*** Opening of Listed records ***
(* ===== verification/PollLegacy.v ===== *)
(** * The loops before the keep-alive changes ([src/include/io_monad_poll_if_legacy.hpp])

    The snapshot of the IO monad that is kept beside the current header.  Only its
    [retry_exponential_if] and [poll_if] are modelled here; its other combinators
    are those of [IoMonad] and [IoTimer].  The attempt function of [poll_if] is
    owned by a local variable of the thunk: the handlers have a weak pointer to it.
    It is a cell that says whether the function still exists.  Fuel as in
    [IoRetry]. *)

From Stdlib Require Import ZArith Lia Ascii String.
From stdpp Require Import base list gmap strings.
From S2P Require Import Prelude Json ResultMonad Asio IoMonad IoTimer IoRetry.

Section loops.
Context {O R X : Type}.
Abbreviation prg := (prog O R X).
Abbreviation IO := (IO O R X).

(** ** poll_if *)

Section poll.
Context {T : Type} (max_attempts interval : Z).
Context (satisfied : T -> prg bool) (retry_on_error : Error -> prg bool) (self : IO T).
Context (cb : callback O R X T).

Definition legacy_on_timer (do_attempt : loc) (attempt_fn : prg unit) (ec : error_code) : prg unit :=
  match ec with
  | Some msg => cb (Err (timer_error msg))
  | None => f ← read do_attempt; if (f : bool) then attempt_fn else mret tt
  end.

Definition legacy_wait (do_attempt : loc) (attempt_fn : prg unit) : prg unit :=
  _ ← timer interval (legacy_on_timer do_attempt attempt_fn);
  mret tt.

Definition legacy_handle_result (attempt do_attempt : loc) (attempt_fn : prg unit) (r : Result T Error) : prg unit :=
  match r with
  | Ok v => s ← satisfied v; if (s : bool) then cb r else legacy_wait do_attempt attempt_fn
  | Err e =>
      b ← retry_on_error e;
      stop ← (if (b : bool) then a ← read attempt; mret (max_attempts <=? a)%Z else mret true);
      if (stop : bool) then cb r else legacy_wait do_attempt attempt_fn
  end.

Fixpoint legacy_do_attempt (fuel : nat) (attempt do_attempt : loc) : prg unit :=
  match fuel with
  | 0 => Fault
  | S fuel' =>
      a ← read attempt;
      if (max_attempts <=? a)%Z then cb (Err attempts_exhausted)
      else
        int_incr attempt;;
        self (legacy_handle_result attempt do_attempt (legacy_do_attempt fuel' attempt do_attempt))
  end.

(** The thunk: [do_attempt] goes out of scope at its end, an exception included. *)
Definition legacy_poll_body : prg unit :=
  attempt ← new 0%Z;
  do_attempt ← new true;
  try_catch (legacy_do_attempt (S (attempts_fuel max_attempts)) attempt do_attempt)
    (fun e => Some (write do_attempt false;; Throw e));;
  write do_attempt false.
End poll.

Definition legacy_poll_if {T} (max_attempts interval : Z) (satisfied : T -> prg bool)
    (retry_on_error : Error -> prg bool) (self : IO T) : IO T :=
  fun cb => legacy_poll_body max_attempts interval satisfied retry_on_error self cb.
Definition legacy_poll_if_ex {T} (max_attempts interval : Z) (satisfied : T -> prg bool)
    (retry_on_error : Error -> prg bool) (self : IO T) : IO T :=
  fun cb => legacy_poll_body max_attempts interval satisfied retry_on_error self cb.
Definition legacy_iov_poll_if (max_attempts interval : Z) (satisfied : prg bool)
    (retry_on_error : Error -> prg bool) (self : IO unit) : IO unit :=
  legacy_poll_if max_attempts interval (fun _ => satisfied) retry_on_error self.
Definition legacy_iov_poll_if_ex (max_attempts interval : Z) (satisfied : prg bool)
    (retry_on_error : Error -> prg bool) (self : IO unit) : IO unit :=
  legacy_poll_if_ex max_attempts interval (fun _ => satisfied) retry_on_error self.

(** ** retry_exponential_if

    The attempt function owns itself through its captures; nothing empties it. *)

Section retry.
Context {T : Type} (max_attempts : Z) (should_retry : Error -> prg bool) (self : IO T).
Context (cb : callback O R X T).

Definition legacy_retry_on_timer (again : Z -> prg unit) (current_delay : Z) (ec : error_code) : prg unit :=
  match ec with
  | Some msg => cb (Err (timer_error msg))
  | None => d ← double_ms current_delay; again d
  end.

Definition legacy_retry_on_result (again : Z -> prg unit) (attempt : loc) (current_delay : Z)
    (r : Result T Error) : prg unit :=
  stop ← retry_stop max_attempts should_retry attempt r;
  if (stop : bool) then cb r
  else _ ← timer current_delay (legacy_retry_on_timer again current_delay); mret tt.

Fixpoint legacy_try_run (fuel : nat) (attempt : loc) (current_delay : Z) : prg unit :=
  match fuel with
  | 0 => Fault
  | S fuel' =>
      int_incr attempt;;
      self (legacy_retry_on_result (legacy_try_run fuel' attempt) attempt current_delay)
  end.
End retry.

Definition legacy_retry_exponential_if {T} (max_attempts initial_delay : Z)
    (should_retry : Error -> prg bool) (self : IO T) : IO T := fun cb =>
  attempt ← new 0%Z;
  legacy_try_run max_attempts should_retry self cb (attempts_fuel max_attempts) attempt initial_delay.

Definition legacy_retry_exponential {T} (max_attempts initial_delay : Z) (self : IO T) : IO T :=
  legacy_retry_exponential_if max_attempts initial_delay (fun _ => mret true) self.
Definition legacy_iov_retry_exponential_if (max_attempts initial_delay : Z)
    (should_retry : Error -> prg bool) (self : IO unit) : IO unit :=
  legacy_retry_exponential_if max_attempts initial_delay should_retry self.
Definition legacy_iov_retry_exponential (max_attempts initial_delay : Z) (self : IO unit) : IO unit :=
  legacy_iov_retry_exponential_if max_attempts initial_delay (fun _ => mret true) self.
End loops.

(** ** Polling stops after one attempt *)

Section poll_correct.
Context {T : Type}.
Context (max_attempts interval : Z) (satisfied : T -> bool) (retry_on_error : Error -> bool) (o : nat).
Context (Hpos : (0 < max_attempts)%Z).
Abbreviation wrld := (world nat (Result T Error) (Result T Error)).

Definition legacy_launch : wrld :=
  launch (T := T) (legacy_poll_if max_attempts interval (fun v => mret (satisfied v)) (fun e => mret (retry_on_error e)) (io_op o)).

(** The reply to the first attempt that ends the loop. *)
Definition legacy_final (r : Result T Error) : bool :=
  match r with Ok v => satisfied v | Err e => negb (retry_on_error e) || (max_attempts <=? 1)%Z end.

(** What is delivered under a schedule; there is no third event. *)
Definition legacy_results (es : list (event (Result T Error))) : list (Result T Error) :=
  match es with
  | [EvOp _ r] => if legacy_final r then [r] else []
  | [EvOp _ _; EvTimer _ (Some msg)] => [Err (timer_error msg)]
  | _ => []
  end.

Lemma legacy_launch_world :
  exists h again, legacy_launch = mkWorld [VInt 1; VBool false] [] 0 [(0, h)] 1 [] [] [o] [] [] false /\
    forall r, h r = legacy_handle_result (O := nat) (R := Result T Error) max_attempts interval
      (fun v => mret (satisfied v)) (fun e => mret (retry_on_error e)) emit 0 1 again r.
Proof using Hpos.
  unfold legacy_launch, launch, legacy_poll_if, legacy_poll_body, run. remember (attempts_fuel max_attempts) as fuel.
  eexists _, _. split; [|reflexivity].
  cbn [legacy_do_attempt]. exec_step. rewrite exec_try_catch. exec_step.
  destruct (Z.leb_spec max_attempts 0); [lia|]. unfold int_incr. exec_step. reflexivity.
Qed.

(** The polling of the snapshot makes one attempt.  Whatever the schedule, it
    starts one operation and handles at most two events; a reply that ends the
    loop is delivered, but after any other reply the end of the wait finds the
    attempt function destroyed: nothing is started, nothing is left to run and
    nothing is ever delivered. *)
Theorem legacy_poll_single_attempt es w :
  steps es legacy_launch = Some w ->
  w.(started) = [o] /\ w.(trace) = legacy_results es /\ w.(faulted) = false /\ w.(escaped) = [] /\
  (length es <= 2)%nat /\
  (forall i t r, es = [EvOp i r; EvTimer t None] ->
     legacy_final r = false /\ w.(trace) = [] /\ w.(ops) = [] /\ w.(timers) = [] /\ w.(posted) = []).
Proof using Hpos.
  destruct legacy_launch_world as (h & again & -> & Hh). intros Hs.
  destruct es as [|[t ec|i r|] es]; simpl in Hs; simplify_eq/=; [by split_and!; try lia|].
  case_decide; simplify_eq/=. rewrite Hh in Hs.
  assert (run (legacy_handle_result max_attempts interval (fun v => mret (satisfied v))
      (fun e => mret (retry_on_error e)) emit 0 1 again r)
      (mkWorld [VInt 1; VBool false] [] 0 [] 1 [] [] [o] [] [] false) =
    if legacy_final r then mkWorld [VInt 1; VBool false] [] 0 [] 1 [] [] [o] [r] [] false
    else mkWorld [VInt 1; VBool false] [(0, legacy_on_timer emit 1 again)] 1 [] 1 [] [interval] [o] [] [] false) as Hrun.
  { unfold run, legacy_handle_result, legacy_wait, legacy_final. destruct r as [v|e].
    - exec_step. by destruct (satisfied v).
    - exec_step. destruct (retry_on_error e); exec_step; [|done]. by destruct (max_attempts <=? 1)%Z. }
  unfold w_ops in Hs. simpl in Hs. rewrite Hrun in Hs. clear Hrun.
  destruct es as [|e2 es]; simpl in Hs; simplify_eq/=; [by destruct (legacy_final r); split_and!; simpl; try lia|].
  destruct (legacy_final r) eqn:Hf; [by destruct e2|].
  destruct e2 as [t ec|i r2|]; simpl in Hs; simplify_eq/=. case_decide; simplify_eq/=.
  destruct ec as [msg|]; unfold run, legacy_on_timer in Hs; simpl in Hs;
    (destruct es as [|e3 es]; simpl in Hs; [|by destruct e3]); simplify_eq/=;
    split_and!; try done; intros ??? [=]; by subst.
Qed.
End poll_correct.

(** One unsatisfying value: the loop is dead, where the current one goes on. *)
Definition legacy_demo : list (event (Result Z Error)) := [EvOp 0 (Ok 1%Z); EvTimer 0 None].
Definition legacy_demo_world : world nat (Result Z Error) (Result Z Error) :=
  default world0 (steps legacy_demo (legacy_launch 2 50 (fun v => bool_decide (v = 9%Z)) (fun _ => true) 7)).

Lemma legacy_poll_single_attempt_witness :
  legacy_demo_world.(trace) = [] /\ legacy_demo_world.(started) = [7] /\ legacy_demo_world.(ops) = [].
Proof.
  destruct (legacy_poll_single_attempt (T := Z) 2 50 (fun v => bool_decide (v = 9%Z)) (fun _ => true) 7
    ltac:(lia) legacy_demo legacy_demo_world) as (Hst & Htr & _ & _ & _ & Hd).
  { vm_compute. reflexivity. }
  split; [exact Htr|]. split; [exact Hst|]. exact (proj1 (proj2 (proj2 (Hd 0 0 (Ok 1%Z) eq_refl)))).
Defined.

(** ** Retrying is the same as today *)

Section retry_correct.
Context {T : Type}.
Context (max_attempts initial_delay : Z) (should_retry : Error -> bool) (o : nat).
Context (Hmax : in_int32 max_attempts).
Abbreviation wrld := (world nat (Result T Error) (Result T Error)).
Abbreviation sr := (fun e => mret (should_retry e)).
Abbreviation again fuel := (legacy_try_run (T := T) (O := nat) (R := Result T Error) (X := Result T Error) max_attempts sr (io_op o) emit fuel 0).
Abbreviation delays := (retry_delay initial_delay).

Definition legacy_world (p : phase T) tms ops : wrld :=
  mkWorld [VInt (Z.of_nat (attempts p))] tms (sleeps p) ops (attempts p) []
    (map delays (seq 0 (sleeps p))) (replicate (attempts p) o) (results p) [] false.

Inductive legacy_rel : phase T -> wrld -> Prop :=
  | legacy_rel_waiting k fuel :
      (Z.of_nat k < Z.max 1 max_attempts)%Z -> (max_attempts <= Z.of_nat (fuel + S k))%Z ->
      legacy_rel (Waiting k) (legacy_world (Waiting k) []
        [(k, legacy_retry_on_result max_attempts sr emit (again fuel) 0 (delays k))])
  | legacy_rel_sleeping k fuel :
      (Z.of_nat (S k) < max_attempts)%Z -> (max_attempts <= Z.of_nat (fuel + S k))%Z ->
      legacy_rel (Sleeping k) (legacy_world (Sleeping k)
        [(k, legacy_retry_on_timer emit (again fuel) (delays k))] [])
  | legacy_rel_done a s r :
      (Z.of_nat a <= Z.max 1 max_attempts)%Z -> (s <= a)%nat ->
      legacy_rel (Done a s r) (legacy_world (Done a s r) [] []).

Lemma legacy_again_waiting k fuel n s :
  (Z.of_nat k < Z.max 1 max_attempts)%Z ->
  run (again (S fuel) (delays k))
    (mkWorld [VInt (Z.of_nat k)] [] k [] n [] (map delays (seq 0 k)) s [] [] false) =
  mkWorld [VInt (Z.of_nat (S k))] [] k
    [(n, legacy_retry_on_result max_attempts sr emit (again fuel) 0 (delays k))]
    (S n) [] (map delays (seq 0 k)) (s ++ [o]) [] [] false.
Proof using Hmax.
  intros Hk. unfold run. cbn [legacy_try_run]. unfold int_incr. exec_step. unfold read. simpl.
  rewrite decide_True by (unfold in_int32, INT_MIN, INT_MAX in *; lia). simpl.
  by replace (Z.of_nat (S k)) with (Z.of_nat k + 1)%Z by lia.
Qed.

Lemma legacy_retry_step e p w w' :
  legacy_rel p w -> step e w = Some w' ->
  (exists p', retry_next max_attempts initial_delay should_retry e p = Some p' /\ legacy_rel p' w') \/
  retry_bad max_attempts initial_delay o e p w'.
Proof using Hmax.
  intros HR Hs. destruct HR as [k fuel Hk Hf|k fuel Hk Hf|a s r Ha Hsl].
  - left. destruct e as [t ec|i r|]; simpl in Hs; try done.
    case_decide; simplify_eq/=. rewrite decide_True by done. unfold run. destruct r as [v|err]; simpl.
    + eexists; split; [done|]. by apply (legacy_rel_done (S k) k (Ok v)); lia.
    + rewrite Z.leb_antisym. destruct (Z.of_nat (S k) <? max_attempts)%Z eqn:Hlt; simpl; bool_to_prop.
      * destruct (should_retry err); simpl; (eexists; split; [done|]).
        -- unfold w_timer, w_ops, legacy_world. cbn -[seq]. rewrite map_seq_snoc.
           by apply (legacy_rel_sleeping k fuel).
        -- apply (legacy_rel_done (S k) k (Err err)); lia.
      * eexists; split; [done|]. apply (legacy_rel_done (S k) k (Err err)); lia.
  - destruct e as [t ec|i r|]; simpl in Hs; try done.
    case_decide; simplify_eq/=. rewrite decide_True by done.
    destruct ec as [msg|]; cbn [legacy_retry_on_timer].
    + left. eexists; split; [done|]. unfold run. simpl.
      apply (legacy_rel_done (S k) (S k) (Err (timer_error msg))); lia.
    + unfold run, double_ms. exec_step. rewrite retry_delay_double.
      destruct (decide (in_int64 (delays (S k)))) as [Hin|Hout].
      * left. eexists; split; [done|].
        assert (exists f, fuel = S f) as [f ->] by (destruct fuel; [lia|eauto]). simpl.
        pose proof (legacy_again_waiting (S k) f (S k) (replicate (S k) o)) as Hrun.
        unfold run in Hrun. unfold w_timers. simpl in *. rewrite Hrun by lia.
        replace (o :: replicate k o ++ [o]) with (replicate (S (S k)) o) by (by rewrite <- (replicate_cons_app k)).
        apply (legacy_rel_waiting (S k) f); lia.
      * right. exists k. by repeat split.
  - destruct e; simpl in Hs; done.
Qed.

Lemma legacy_rel_init :
  legacy_rel (Waiting 0)
    (launch (T := T) (legacy_retry_exponential_if max_attempts initial_delay sr (io_op o))).
Proof using Hmax.
  assert (launch (T := T) (legacy_retry_exponential_if max_attempts initial_delay sr (io_op o)) =
    run (again (attempts_fuel max_attempts) initial_delay) (mkWorld [VInt 0] [] 0 [] 0 [] [] [] [] [] false)) as -> by reflexivity.
  pose proof (legacy_again_waiting 0 (Z.to_nat max_attempts) 0 []) as Hr.
  assert (initial_delay = delays 0) as Hd by (unfold retry_delay; simpl; lia). rewrite <- Hd in Hr.
  unfold attempts_fuel. change (VInt 0) with (VInt (Z.of_nat 0)).
  change (@nil Z) with (map delays (seq 0 0)). rewrite Hr by lia.
  pose proof (legacy_rel_waiting 0 (Z.to_nat max_attempts)) as Hrel. rewrite <- Hd in Hrel. apply Hrel; lia.
Qed.

(** The retry loop of the snapshot implements the same machine as
    [IoRetry.retry_exponential_if]. *)
Lemma legacy_retry_refines es w :
  steps es (launch (T := T) (legacy_retry_exponential_if max_attempts initial_delay sr (io_op o))) = Some w ->
  retry_outcome max_attempts initial_delay should_retry o es w.
Proof using Hmax.
  intros Hs.
  destruct (simulates_until _ _ _ legacy_retry_step (retry_bad_over max_attempts initial_delay o) es _ _ _
    legacy_rel_init Hs) as [(p & Hp & HR)|(es' & e & p & -> & Hp & Hb)]; [|by apply (bad_outcome _ _ _ _ es' e p)].
  left. exists p. split; [done|]. destruct HR; (split; [|simpl; lia]); split_and!; try done; by split.
Qed.
End retry_correct.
*** Close of Listed records ***
What to produce: Pull every line with the word "Lemma" from the data.

Solved problem:
Lemma legacy_launch_world :
Lemma legacy_poll_single_attempt_witness :
Lemma legacy_again_waiting k fuel n s :
Lemma legacy_retry_step e p w w' :
Lemma legacy_rel_init :
Lemma legacy_retry_refines es w :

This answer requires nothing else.